50 Street is the designated name of two major arterial roads in east Edmonton, Alberta. Separated by the North Saskatchewan River, it is mostly straight, and runs the entire south–north length of Edmonton as well as the suburb of Beaumont. The Yellowhead Trail and 50 Street junction formerly was the start of Highway 15, it went north to Manning Drive, which it follows from there. Highway 814 used follow 50 Street between Edmonton and Beaumont, until the Beaumont government took control of the road.

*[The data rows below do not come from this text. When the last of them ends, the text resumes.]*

Lemma ascending_before pre u rest : ascending (pre ++ u :: rest) -> Forall (fun x => x <= u) pre.
Proof.
  unfold ascending. induction pre as [|x pre IH]; [constructor|]. intros Hs; inversion Hs as [|? ? Hs' Hx]; subst.
  constructor; [|auto]. rewrite Forall_forall in Hx. apply Hx. set_solver.
Qed.

(** A counter never exceeds the messages since its window opened. *)
Definition counts (r : option (Z * Z)) (pre : list Z) : Prop :=
  match r with Some (n, t) => n <= since t pre | None => True end.

Lemma let_in_counts r pre u : Forall (fun x => x <= u) pre -> counts r pre -> last_start r u ->
  counts (Some (let_in r u).2) (pre ++ [u]).
Proof.
  intros Hpre Hr Hl. assert (Hnn : 0 <= since u pre) by (unfold since; lia).
  destruct r as [[n t]|]; cbn in *; [destruct (Z.ltb_spec 1000 (u - t))|]; cbn; rewrite since_snoc;
    destruct Hl || clear Hl; repeat match goal with |- context [?x <=? ?y] => destruct (Z.leb_spec x y) end; lia.
Qed.

(** A refused message follows more than the limit in its second. *)
Lemma refused_after_many ts : forall r pre u,
  ascending (pre ++ ts) -> counts r pre -> Forall (last_start r) ts -> (u, false) ∈ let_in_all r ts ->
  exists post rest, ts = post ++ u :: rest /\ WS_MSG_LIMIT < since (u - 1000) (pre ++ post ++ [u]).
Proof.
  induction ts as [|v ts IH]; intros r pre u Hs Hr Hl Hin; [by apply elem_of_nil in Hin|].
  pose proof (ascending_before _ _ _ Hs) as Hpre. inversion Hl as [|? ? Hv Hl']; subst.
  cbn [let_in_all] in Hin. apply elem_of_cons in Hin as [[= -> Hno]|Hin].
  - exists [], ts. split; [done|]. cbn [app]. destruct r as [[n t]|]; [|done]. cbn in Hno, Hr.
    destruct (Z.ltb_spec 1000 (v - t)); [done|]. cbn in Hno. symmetry in Hno. apply Z.leb_gt in Hno.
    rewrite since_snoc. pose proof (since_mono t (v - 1000) pre ltac:(lia)). destruct (Z.leb_spec (v - 1000) v); lia.
  - destruct (IH (Some (let_in r v).2) (pre ++ [v]) u) as (post & rest & -> & Hn).
    + by rewrite <- app_assoc.
    + by apply let_in_counts.
    + rewrite Forall_forall in *. intros y Hy. assert (v <= y).
      { unfold ascending in Hs. clear - Hs Hy. induction pre as [|x pre IHp]; inversion Hs as [|? ? Hs' Hx]; subst; [|auto].
        rewrite Forall_forall in Hx. auto. }
      specialize (Hl' y Hy). destruct r as [[n t]|]; cbn in *; [destruct (1000 <? v - t)|]; cbn; lia.
    + done.
    + exists (v :: post), rest. split; [done|]. by rewrite <- app_assoc in Hn.
Qed.
Lemma connected_register close_now id u n : connected id (gn_gate n) = true -> in_room id (userRoom u) (gn_gate (register close_now id u n)).
Proof.
  intros Hc. unfold register. set (n1 := on_gate _ n). cbn [gn_gate on_gate]. apply in_room_user_set.
  assert (H1 : in_room id (userRoom u) (gn_gate n1)).
  { unfold connected in Hc. destruct (g_sockets (gn_gate n) !! id) as [s|] eqn:E; [|done].
    eexists. cbn. rewrite lookup_alter_eq, E. cbn. split_and!; [done|done|by left]. }
  destruct (user_socket u (gn_gate n1)) as [prev|]; [|done]. destruct (N.eqb_spec prev id); [done|].
  by apply in_room_disconnect.
Qed.

Lemma run_loadRealityCheckState sid w row : w_faults w = [] -> w_sessions w !! sid = Some row ->
  run (GameSession.loadRealityCheckState sid) w = (Ok (is_Some_b (s_rcPendingAt row), s_rcDueAt row), w).
Proof. intros Hf Hr. unfold GameSession.loadRealityCheckState. by rewrite run_bind, run_db_get, Hr. Qed.

Lemma live_session sid row w : w_sessions w !! sid = Some row -> s_id row = sid -> s_revokedAt row = None ->
  GameSession.sessions_where (GameSession.live_id sid) w <> [].
Proof.
  intros Hr Hid Hrev E. apply (not_elem_of_nil row). rewrite <- E. unfold GameSession.sessions_where.
  apply list_elem_of_In, List.filter_In. split; [apply list_elem_of_In; by eapply map_value_in|].
  unfold GameSession.live_id. by rewrite bool_decide_eq_true_2, Hrev.
Qed.

(** Nothing after the authentication touches the registry. *)
Definition same_registry (n n' : gnode) : Prop :=
  g_sockets (gn_gate n') = g_sockets (gn_gate n) /\ g_userSockets (gn_gate n') = g_userSockets (gn_gate n).
#[export] Instance same_registry_preorder : PreOrder same_registry.
Proof. split; unfold same_registry; [done|]. intros a b c [H1 E1] [H2 E2]. split; congruence. Qed.

Lemma connection_rest engineState secret close_now {Token} {HJ : Jwt Token} {HU : UuidColumn} id token n n1 :
  run (authenticate secret close_now id token) n = (Ok tt, n1) ->
  same_registry n1 (run (handleConnection engineState secret close_now id (Some token)) n).2.
Proof.
  intros E. unfold handleConnection. rewrite run_bind, run_try, E. cbn [fst snd].
  apply run_steps_in; [apply _|].
  assert (Hg : forall A (p : prog world A), steps_in same_registry (gserve p)) by (intros; by apply steps_gserve).
  unfold gmem. steps; try apply Hg. by apply steps_atom.
Qed.

Lemma run_reload_check {HU : UuidColumn} rg p sid row n :
  claim p "sessionId" = Some (JStr (Keys.uuid_string sid)) -> uuid_column (Keys.uuid_string sid) = Some sid ->
  w_faults (gn_world n) = [] -> w_sessions (gn_world n) !! sid = Some row ->
  run (reload_check rg p) n =
    (Ok (if is_Some_b (realityCheckIntervalSec rg) then (is_Some_b (s_rcPendingAt row), s_rcDueAt row) else (false, None)), n).
Proof.
  intros Hp Hcol Hf Hrow. unfold reload_check. rewrite Hp. cbn [truthy as_string nullish]. rewrite LaunchToken.uuid_nonempty, andb_true_r.
  destruct (is_Some_b _); [|done]. rewrite run_try, run_gserve. unfold column. rewrite Hcol, bind_ret_l.
  rewrite (run_loadRealityCheckState sid _ row) by done. cbn [fst snd]. by destruct n.
Qed.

The northside section of 50 Street is presently segmented by the developing community of Cy Becker with grading in place for a future interchange at Anthony Henday Drive; however, there is no timeline for construction.

Prior to Whitemud Drive being extended to Anthony Henday Drive (Highway 216), 50 Street between Whitemud Drive and Sherwood Park Freeway was designated as part of Highway 14.

==Neighbourhoods==
List of neighbourhoods 50 Street runs through, in order from south to north.

- Beaumont

- Chaleureuse Business Park
- Beauval
- Place Chaleureuse
- Brookside
- Beau Meadow
- Parklane
- Centre-Ville
- Beauridge
- Montalet
- Coloniale Estates

- Edmonton
- Southside

- Walker
- Charlesworth
- Crawford Plains
- Sakaw
- Meyokumin
- Pollard Meadows
- Weinlos
- Tawa
- Minchau
- Hillview
- Greenview
- Jackson Heights
- Kenilworth
- Ottewell
- Fulton Place
- Gold Bar
- Capilano

- Northside

- Beverly Heights
- Highlands
- Beacon Heights
- Newton
- Bergman
- Homesteader
- Sifton Park
- Casselman
- Miller
- Brintnell
- Hollick-Kenyon
- Cy Becker

==Major intersections==
This is a list of major intersections, starting at the south end of 50 Street.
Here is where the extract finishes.